2The parameters of the dispute centred on the definition of what constituted “suitable employment”. The Defendant submitted that Mr Ali’s earnings and job capacity deployed in Egypt should be transposed to the Australian market in Australian dollars. The Plaintiff submitted that this was inconsistent with the meaning of “suitable employment” in the WIRCA. The Plaintiff submits that the Plaintiff’s situation must be assessed as it is in Egypt with the currency converted from Egyptian pounds to Australian dollars to allow for the comparison required in s 325(2)(f)[1] to be made.
[1] Workplace Injury Rehabilitation and Compensation Act 2013 (Vic), s 325(2)(f)
3For the reasons which follow, I do not accept the Defendant’s arguments. I prefer the construction of the WIRCA proffered by the Plaintiff for the reasons set out below.
Facts
4Mr Ali was born in September 1984 in Cairo, Egypt. Between 2002 and 2008 he completed dentistry training and then worked as a dentist for approximately three years. He came to Australia in 2010 on a 485 Graduate Skill visa. He initially worked in Perth as a dental technician while doing a dental technology course. While in Perth, he successfully applied for a position as a dental technician for Andent Pty Ltd at 20 Collins Street, Melbourne. He was successful in that application and moved from Perth to Melbourne in October 2013. He was earning, at that stage, $45,000 gross per annum approximately. In July 2014, he moved from the Andent practice to an associated company known as Dentmill Pty Ltd in Collingwood. Dentmill was an associate company of Andent and manufactured dental prosthetics. The director of both Andent and Dentmill was the same, being Barry Smith. Barry Smith’s son was Kurt Smith, and he managed the Dentmill factory in Collingwood.

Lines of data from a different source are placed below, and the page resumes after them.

(* ===== verification/StorageAccess.v ===== *)
(** * Access control and faults of the storage

    What a locked storage refuses, that [handle_fault] never returns, that a
    wrong storage tag stops every protected read, and what a refused
    [storage_set] leaves behind. *)

From stdpp Require Import base list numbers gmap.
From Stdlib Require Import ZArith Lia.
From S2P Require Import Prelude Bits Flash Norcow NorcowSpec Hash HashSpec Hmac ChaCha PolySpec AeadSpec PinLog Storage StorageAuth StorageSpec.
Local Open Scope fw_scope.

Module StorageAccess.
Import Norcow NorcowSpec Hash HashSpec AeadSpec Storage StorageAuth StorageSpec.
#[local] Opaque Hmac.hmac_sha256.

(** ** Faults do not return *)

Definition halts {A} (c : ST A) : Prop := forall s, exists f s', c s = Halt f s'.

Lemma halts_halt {A} f : halts (halt f : ST A).
Proof. intros s. by exists f, s. Qed.

Lemma halts_bind {A B} (c : ST A) (k : A -> ST B) : (forall a, halts (k a)) -> halts (c ≫= k).
Proof.
  intros H s. mstep. destruct (c s) as [a s'|f s']; [apply H|by exists f, s'].
Qed.

Lemma halts_if {A} (b : bool) (c d : ST A) : halts c -> halts d -> halts (if b then c else d).
Proof. by destruct b. Qed.

#[local] Hint Resolve halts_halt halts_bind halts_if : fw.

Section Faults.
Context (random : nat -> Z) (rng_fuel : nat).

Lemma fault_nested_halts {A} msg : halts (fault_nested random rng_fuel msg : ST A).
Proof. unfold fault_nested. auto with fw. Qed.

Lemma handle_fault_halts {A} msg : halts (handle_fault random rng_fuel msg : ST A).
Proof.
  unfold handle_fault. apply halts_bind. intros s. apply halts_if; [apply fault_nested_halts|].
  apply halts_bind. intros _. apply halts_bind. intros ctr. apply halts_bind. intros r.
  apply halts_if; auto 6 with fw.
Qed.

(** A wrong tag entry stops the lookup of any key with the fault of the tag check. *)
Lemma auth_get_wrong_tag s m key : holds s m -> keys_ok s -> ~ tag_ok (cached_sak s) m ->
  exists x, auth_get random rng_fuel key s = handle_fault random rng_fuel StorageTagCheck (with_sum s x).
Proof.
  intros (items & R & <-) Hk Ht. destruct (keys_sak s Hk) as [Hb Hl].
  destruct (auth_get_eval random rng_fuel s items R Hb Hl key) as (val & _ & ->).
  rewrite bool_decide_false by done. by eexists.
Qed.

Lemma storage_get_wrong_tag s m k dest : holds s m -> keys_ok s -> ~ tag_ok (cached_sak s) m ->
  initialized s = true -> unlocked s = true -> user_key k -> is_public k = false ->
  exists x, forall f s', (handle_fault random rng_fuel StorageTagCheck : ST (option (Z * Z))) (with_sum s x) = Halt f s' ->
    storage_get random rng_fuel k dest s = Halt f s'.
Proof.
  intros Hm Hk Ht Hi Hu Huk Hp. destruct (auth_get_wrong_tag s m k Hm Hk Ht) as (x & E).
  exists x. intros f s' Ef. unfold storage_get. mstep. rewrite Hi, Hu, user_app by done. cbn [negb orb].
  fold (is_public k). rewrite Hp. unfold storage_get_encrypted. mstep. by rewrite E, Ef.
Qed.

(** ** A refused [storage_set] of a protected entry *)

(** [auth_set] does not renew the tag when norcow refuses the value, although
    norcow has deleted the old entry by then. *)
Lemma auth_set_full s m key len : auth_ok s m -> valid_key key -> 0 <= len < 65536 ->
  NORCOW_SECTOR_SIZE < map_used (delete key m) + 4 + len ->
  exists nc, auth_set key None len s = Ok false (with_nc s nc) /\ holds (with_nc s nc) (delete key m).
Proof.
  intros A Hk Hl Hfull.
  destruct (set_ex_ok s m key None len (ao_holds _ _ A) Hk) as (nc & b & E & H & _);
    [cbn [data_of]; zlen|lia|apply Forall_zrep; unfold is_byte; lia|].
  destruct b.
  - exfalso. apply holds_used in H. rewrite <- insert_delete_eq, map_used_insert in H by apply lookup_delete_eq.
    cbn [data_of] in H. rewrite zlen_zrep in H by lia. pose proof (entry_size_bound len ltac:(lia)). lia.
  - exists nc. split; [|done]. unfold auth_set. mstep. by rewrite E.
Qed.

Lemma storage_set_full s m a k v : st_rep s m a -> user_key k -> is_public k = false ->
  zlen v <= 65507 -> NORCOW_SECTOR_SIZE < map_used (delete k m) + 4 + (28 + zlen v) ->
  exists nc, storage_set random k v s = Ok false (with_nc s nc) /\ holds (with_nc s nc) (delete k m).
Proof.
  intros R Hk Hp Hv Hfull. destruct (user_valid k Hk) as [Hvk _]. pose proof (zlen_nonneg v).
  destruct (auth_set_full s m k (28 + zlen v) (sr_auth _ _ _ R) Hvk) as (nc & E & H'); [lia|done|].
  exists nc. split; [|done]. unfold storage_set, write_refused. mstep.
  rewrite (sr_init _ _ _ R), user_app, (sr_unlocked _ _ _ R) by done. cbn [negb orb andb].
  fold (is_public k). rewrite Hp. unfold storage_set_encrypted.
  change (UINT16_MAX - CHACHA20_IV_SIZE - POLY1305_TAG_SIZE) with 65507. zif.
  change (CHACHA20_IV_SIZE + POLY1305_TAG_SIZE) with 28. mstep. by rewrite E.
Qed.

End Faults.

(** ** The locked storage *)

(** Entries that may be written while the storage is locked. *)
Definition write_open (k : Z) : bool := u8 (Z.shiftr k 8) .& FLAGS_WRITE =? FLAGS_WRITE.

(** What a call answers that is refused. *)
Definition refused (op : st_op) (r : st_res) : Prop :=
  match op with
  | OGet _ _ => r = RGet (GetResult false None None)
  | OHas _ | OSet _ _ | ODelete _ => r = RStatus false
  end.

Definition op_key (op : st_op) : Z :=
  match op with OGet k _ | OHas k | OSet k _ | ODelete k => k end.
Definition reads (op : st_op) : bool :=
  match op with OGet _ _ | OHas _ => true | OSet _ _ | ODelete _ => false end.

(** A call is allowed on a locked storage when it reads a public entry or writes
    one with both top bits set. *)
Definition locked_allowed (op : st_op) : bool :=
  if reads op then is_public (op_key op) else write_open (op_key op).

Lemma write_open_public k : write_open k = true -> is_public k = true.
Proof.
  unfold write_open, is_public. intros H. zbool. apply negb_true_iff, Z.eqb_neq. intros E.
  assert (Hc : u8 (Z.shiftr k 8) .& FLAGS_WRITE .& FLAG_PUBLIC = FLAG_PUBLIC) by (by rewrite H).
  rewrite <- Z.land_assoc, (Z.land_comm FLAGS_WRITE) in Hc.
  change (FLAG_PUBLIC .& FLAGS_WRITE) with FLAG_PUBLIC in Hc. rewrite E in Hc. done.
Qed.

Section Locked.
Context (random : nat -> Z) (rng_fuel : nat).

Record locked_rep (s : storage_state) (m : gmap Z (list Z)) : Prop := {
  lr_locked : unlocked s = false;
  lr_holds : holds s m;
}.

Lemma locked_refused s op : unlocked s = false -> locked_allowed op = false ->
  exists r, st_exec random rng_fuel op s = Ok r s /\ refused op r.
Proof.
  intros Hu Ha. destruct op as [k dest|k|k v|k]; cbn [locked_allowed reads op_key] in Ha;
    cbn [st_exec refused]; unfold storage_has, storage_get, storage_set, storage_delete, write_refused; mstep;
    fold (is_public k) (write_open k); rewrite ?Ha, Hu; cbn [negb andb];
    destruct (negb (initialized s) || _); eexists; split; reflexivity.
Qed.

Definition key_ok (op : st_op) : Prop :=
  0 <= op_key op < 65535 /\
  match op with OSet _ v => Forall is_byte v /\ zlen v < 65536 | _ => True end.

(** The entries a call can change on a locked storage. *)
Lemma locked_exec s m op : locked_rep s m -> key_ok op ->
  exists r s' m', st_exec random rng_fuel op s = Ok r s' /\ locked_rep s' m' /\ frame s s' /\
    (forall k, write_open k = false -> m' !! k = m !! k) /\
    (locked_allowed op = false -> refused op r).
Proof.
  intros [Hu Hm] [Hk Hop]. destruct (locked_allowed op) eqn:Ea.
  2:{ destruct (locked_refused s op Hu Ea) as (r & E & Hr). by exists r, s, m. }
  destruct (decide (initialized s = false \/ op_key op < 256)) as [Hi|Hi].
  { (* refused for another reason *)
    assert (E : forall k, k = op_key op ->
      negb (initialized s) || (u8 (Z.shiftr k 8) =? APP_STORAGE) = true).
    { intros k ->. destruct Hi as [->|Hi]; [done|]. rewrite Z.shiftr_div_pow2 by lia.
      change (2 ^ 8) with 256. rewrite Z.div_small by lia. apply orb_true_r. }
    destruct op as [k dest|k|k v|k]; cbn [op_key st_exec] in *;
      unfold storage_has, storage_get, storage_set, storage_delete; mstep; rewrite (E k) by done;
      by eexists _, s, m. }
  assert (Hi' : initialized s = true) by (destruct (initialized s); [done|by destruct Hi; left]).
  assert (Huk : user_key (op_key op)) by (unfold user_key; lia).
  destruct (user_valid _ Huk) as [Hvk _].
  destruct op as [k dest|k|k v|k]; cbn [locked_allowed reads op_key st_exec] in *.
  - mstep. rewrite (storage_get_public _ _ s m) by done. by eexists _, s, m.
  - unfold storage_has. mstep. rewrite (storage_get_public _ _ s m) by done. by eexists _, s, m.
  - destruct Hop as [Hb Hl]. destruct (set_ok s m k v (zlen v) Hm Hvk Hb eq_refl Hl) as (nc & b & E & H & _).
    unfold storage_set, write_refused. mstep. fold (write_open k) (is_public k).
    rewrite Hi', user_app, Ea, write_open_public, Hu by done. cbn [negb orb andb]. rewrite E.
    eexists _, _, _. split; [done|]. split; [by split|]. split; [apply frame_nc|]. split; [|done].
    intros j Hj. assert (j <> k) by congruence.
    destruct b; [by rewrite lookup_insert_ne|by rewrite lookup_delete_ne].
  - destruct (delete_ok s m k Hm Hvk) as (nc & E & H).
    unfold storage_delete, write_refused. mstep. fold (write_open k).
    rewrite Hi', user_app, Ea, Hu by done. cbn [negb orb andb]. rewrite E.
    unfold auth_update. rewrite user_protected, write_open_public by done. cbn [negb].
    assert (Hf : forall j, write_open j = false -> delete k m !! j = m !! j).
    { intros j Hj. rewrite lookup_delete_ne; [done|congruence]. }
    destruct (bool_decide (is_Some (m !! k))); mstep; eexists _, _, _;
      (split; [done|]); (split; [by split|]); (split; [apply frame_nc|]); by split.
Qed.

End Locked.

(** ** A locked storage for examples *)

Definition locked_demo : storage_state :=
  StorageState (st_nc demo_store) true false 1 1 None demo_keys (auth_sum (replicate 16 0) ∅)
    (replicate 32 0) NORCOW_VERSION false 0.

Lemma locked_demo_rep : locked_rep locked_demo demo_map.
Proof. split; [done|]. apply (ao_holds _ _ (sr_auth _ _ _ demo_store_rep)). Qed.

End StorageAccess.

5After moving to Dentmill in Collingwood in July 2004, Mr Ali increased his salary to $55,000 plus superannuation, gross per annum.

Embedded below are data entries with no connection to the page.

(** ** The random generator *)

(** A draw that [random_uniform] accepts and that yields a valid guard key. *)
Definition uniform_max (n : Z) : Z := 0xFFFFFFFF - 0xFFFFFFFF mod n.
Definition guard_of (x : Z) : Z :=
  u32 (x / (uniform_max 680553 / 680553) * GUARD_KEY_MODULUS + GUARD_KEY_REMAINDER).
Definition good_draw (x : Z) : Prop := x < uniform_max 680553 /\ check_guard_key (guard_of x) = true.

(** What is assumed of the generator: its words have 32 bits, and a good draw comes
    within [rng_fuel] draws from any point on. *)
Class RngOk (random : nat -> Z) (rng_fuel : nat) : Prop := {
  rng_u32 : forall n, is_u32 (random n);
  rng_good : forall p, exists n, (n < rng_fuel)%nat /\ good_draw (random (p + n)%nat);
}.

Section Rng.
Context (random : nat -> Z) (rng_fuel : nat) {Rng : RngOk random rng_fuel}.

Lemma uniform_loop_ok fuel : forall s n, (n < fuel)%nat -> random (rng_pos s + n)%nat < uniform_max 680553 ->
  exists j, (j <= n)%nat /\
    random_uniform_loop random fuel (uniform_max 680553) s
    = Ok (random (rng_pos s + j)%nat) (with_rng s (S (rng_pos s + j))).
Proof.
  induction fuel as [|fuel IH]; intros s n Hn Hg; [lia|]. cbn [random_uniform_loop].
  unfold random32, set_rng_pos. mstep.
  destruct (Z.leb_spec (uniform_max 680553) (random (rng_pos s))) as [Hm|Hm].
  - destruct n as [|n]; [rewrite Nat.add_0_r in Hg; lia|].
    destruct (IH (with_rng s (S (rng_pos s))) n) as (j & Hj & E); [lia| |].
    { cbn [rng_pos with_rng]. by replace (S (rng_pos s) + n)%nat with (rng_pos s + S n)%nat by lia. }
    exists (S j). split; [lia|]. revert E. unfold with_rng at 1. cbn -[random_uniform_loop uniform_max].
    intros ->. by rewrite <- plus_n_Sm.
  - exists 0%nat. split; [lia|]. rewrite Nat.add_0_r. by destruct s.
Qed.

Lemma generate_loop_ok fuel : forall s n, (n < fuel)%nat -> (n < rng_fuel)%nat ->
  good_draw (random (rng_pos s + n)%nat) ->
  exists gk n', generate_guard_key_loop random rng_fuel fuel s = Ok gk (with_rng s n') /\
    check_guard_key gk = true /\ is_u32 gk.
Proof.
  induction fuel as [|fuel IH]; intros s n Hn Hnf [Hg1 Hg2]; [lia|]. cbn [generate_guard_key_loop].
  unfold random_uniform. change (0xFFFFFFFF / GUARD_KEY_MODULUS + 1) with 680553.
  fold (uniform_max 680553). mstep.
  destruct (uniform_loop_ok rng_fuel s n Hnf Hg1) as (j & Hj & ->).
  fold (guard_of (random (rng_pos s + j)%nat)). mstep.
  destruct (check_guard_key (guard_of (random (rng_pos s + j)%nat))) eqn:Ec.
  { eexists _, _. split; [done|]. split; [done|]. apply u32_range. }
  assert (Hjn : j <> n) by (intros ->; congruence).
  destruct (IH (with_rng s (S (rng_pos s + j))) (n - S j)%nat) as (gk & n' & E & H); [lia|lia| |].
  { cbn [rng_pos with_rng]. replace (S (rng_pos s + j) + (n - S j))%nat with (rng_pos s + n)%nat by lia.
    by split. }
  by exists gk, n'.
Qed.

Lemma generate_guard_key_ok s : exists gk n,
  generate_guard_key random rng_fuel s = Ok gk (with_rng s n) /\ check_guard_key gk = true /\ is_u32 gk.
Proof.
  destruct (rng_good (rng_pos s)) as (n & Hn & Hg). by apply (generate_loop_ok rng_fuel s n).
Qed.

End Rng.

(** ** Words in an entry *)

Lemma words_bytes ws : Forall is_u32 ws -> words_of 4 (length ws) (bytes_of 4 ws) = ws.
Proof.
  induction 1 as [|w ws Hw _ IH]; [done|]. unfold bytes_of in *. cbn [map concat length words_of].
  rewrite take_app_length', drop_app_length' by (by rewrite length_le_bytes). rewrite IH. f_equal.
  rewrite le_val_bytes. apply Z.mod_small. exact Hw.
Qed.

Lemma bytes_of_app xs ys : bytes_of 4 (xs ++ ys) = bytes_of 4 xs ++ bytes_of 4 ys.
Proof. unfold bytes_of. by rewrite map_app, concat_app. Qed.

Lemma words_split ws i : 0 <= i < zlen ws ->
  exists p w q, ws = p ++ w :: q /\ zlen p = i /\ znth 0 ws i = w /\ forall x, zupd ws i x = p ++ x :: q.
Proof.
  intros Hi. exists (take (Z.to_nat i) ws), (znth 0 ws i), (drop (S (Z.to_nat i)) ws).
  unfold zlen in Hi. assert (Hn : (Z.to_nat i < length ws)%nat) by lia.
  destruct (lookup_lt_is_Some_2 ws (Z.to_nat i) Hn) as [w Hw].
  assert (Ez : znth 0 ws i = w).
  { unfold znth. zif. by apply nth_lookup_Some. }
  rewrite Ez. split; [by rewrite take_drop_middle|].
  split; [unfold zlen; rewrite length_take; lia|]. split; [done|].
  intros x. unfold zupd. zif. by rewrite insert_take_drop.
Qed.

Lemma clears_bytes xs : forall ys, length xs = length ys -> Forall is_byte xs -> Forall is_byte ys ->
  clears (le_val xs) (le_val ys) -> Forall2 clears xs ys.
Proof.
  unfold clears. induction xs as [|x xs IH]; intros [|y ys] Hl Hx Hy Hc; try done.
  apply Forall_cons_iff in Hx as [Hx Hxs]. apply Forall_cons_iff in Hy as [Hy Hys].
  rewrite land_cons in Hc by done. cbn [le_val] in Hc.
  assert (0 <= x .& y < 256).
  { replace (x .& y) with ((x .& y) mod 2 ^ 8); [apply Z.mod_pos_bound; lia|].
    rewrite <- Z.land_ones, <- Z.land_assoc, (Z.land_ones y) by lia. by rewrite Z.mod_small. }
  unfold is_byte in *. constructor; [lia|]. apply IH; [by injection Hl|done|done|lia].
Qed.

6Mr Ali alleges that from late 2014, he began to suffer from verbal abuse and harassing behaviour from Kurt Smith at the Dentmill factory. The details of this have not been ventilated and do not bear on the outcome of this case.
7Relevantly, the Plaintiff’s 485 Graduate Skill Visa was due to expire in February 2015. He approached Barry Smith to assist with transferring to a different sponsored visa which would eventually lead to permanent residency. The evidence was that Barry Smith was supportive of this suggestion and undertook to help advance Mr Ali’s visa application.[2] His evidence was that he loved his work with the Defendant. He was working full time. He gave evidence that he was positive, motivated, and hardworking. He gave evidence that his plan was to live a full life in Australia with his family.
[2]Plaintiff’s affidavit at Plaintiff’s Court Book (“PCB”) 25, at paragraph [15]
8Mr Ali gave evidence via affidavit that Kurt Smith’s behaviour towards him worsened during the end of 2014 and the beginning of 2015.[3] Ultimately, it led to the Plaintiff making a WorkCover claim on 16 February 2015.[4] Shortly afterwards, on 18 February 2015, Mr Ali tried to commit suicide by hanging.[5] He was fortunately found and transferred by ambulance to The Alfred Hospital. He remained an inpatient at the psychiatric ward of The Alfred until 24 February 2015. Shortly afterwards, he began seeing Dr George Camilleri at the Melbourne Clinic[6] and remained under his care for a significant period of time.
[3]PCB 14 – 18, at paragraphs [18] – [35]
[4]PCB 68 – 69
[5]PCB 18, at paragraph [39]
[6]PCB 19, at paragraph [43]
9In the meantime, on 2 April 2015, the Department of Immigration approved the sponsorship application of Dentmill, which meant that the Plaintiff had three years, that is, until 2 April 2018, to complete the sponsorship agreement and thereby continue on his path to permanent residency.[7]
[7]PCB 112
10As at mid-2016, Dr Camilleri diagnosed Mr Ali with Post-Traumatic Stress Disorder (“PTSD”) and major depression.[8] He commented on poor concentration, poor focus and low tolerance to stress. On 29 September 2016, Mr Ali resigned his employment as a dental technician with the Defendant.
[8]PCB 44
11As he was no longer with Dentmill, he obtained a Temporary Work Skill Visa subclass 457, which permitted him to do other work. He managed to find some work as a trolley boy working in New South Wales in February 2017.[9] However, he was only earning a small amount of money and so decided to return to Egypt. He returned to Cairo in the middle of 2017.[10] Ultimately he returned to work in February 2018 in Cairo with a company known as “3ddiagnostix”.[11] His work there is full time and, but for COVID-19, he would be in an office with about twenty other people.[12] The work there is not the same as in Australia.[13] Rather, he receives information via email from dentists in the United States and manipulates software programs to design dental treatment plans for implants. These are then emailed back to the dentists in the United States.[14]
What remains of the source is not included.